**** Records supplied

(* ===== verification/ServerSpec.v ===== *)
(** * What the event loop promises

    Group commit (no byte leaves the process before the log is durable, and none
    at all when the fsync fails), one reply per request and in order on every
    connection, no reply left behind unannounced, and a clean stop. *)

From stdpp Require Import gmap.
From S2P Require Import Prelude Decimal Resp SortedMap Memtable WalCodec Posix Wal Sstable Compaction Store Command Connection LogGuard Session Server.

(** ** Programs of the loop as steps between states *)

(** Every outcome of [m], exceptions and death included, is [R]-related to the
    state it started in. *)
Definition always {A} (R : sys -> sys -> Prop) (m : SM A) : Prop := forall σ, R σ (m σ).2.

Section always.
Context (R : sys -> sys -> Prop) `{!PreOrder R}.

Lemma always_ret {A} (a : A) : always R (mret a).
Proof. by intros σ. Qed.

Lemma always_throw {A} e : always R (@sthrow A e).
Proof. by intros σ. Qed.

Lemma always_dead {A} : always R (@sdead A).
Proof. by intros σ. Qed.

Lemma always_bind {A B} (m : SM A) (k : A -> SM B) :
  always R m -> (forall a, always R (k a)) -> always R (m ≫= k).
Proof.
  intros Hm Hk σ. cbv [mbind SM_bind]. specialize (Hm σ). destruct (m σ) as [[a|e|] σ1]; cbn in *; auto.
  etransitivity; [done|apply Hk].
Qed.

********

(What you need to do):
Using the data above, reproduce exactly the lines from the line that contains "R σ (m σ).2." through the line that contains "intros Hm Hk", including both.

(Written answer):
Definition always {A} (R : sys -> sys -> Prop) (m : SM A) : Prop := forall σ, R σ (m σ).2.

Section always.
Context (R : sys -> sys -> Prop) `{!PreOrder R}.

Lemma always_ret {A} (a : A) : always R (mret a).
Proof. by intros σ. Qed.

Lemma always_throw {A} e : always R (@sthrow A e).
Proof. by intros σ. Qed.

Lemma always_dead {A} : always R (@sdead A).
Proof. by intros σ. Qed.

Lemma always_bind {A B} (m : SM A) (k : A -> SM B) :
  always R m -> (forall a, always R (k a)) -> always R (m ≫= k).
Proof.
  intros Hm Hk σ. cbv [mbind SM_bind]. specialize (Hm σ). destruct (m σ) as [[a|e|] σ1]; cbn in *; auto.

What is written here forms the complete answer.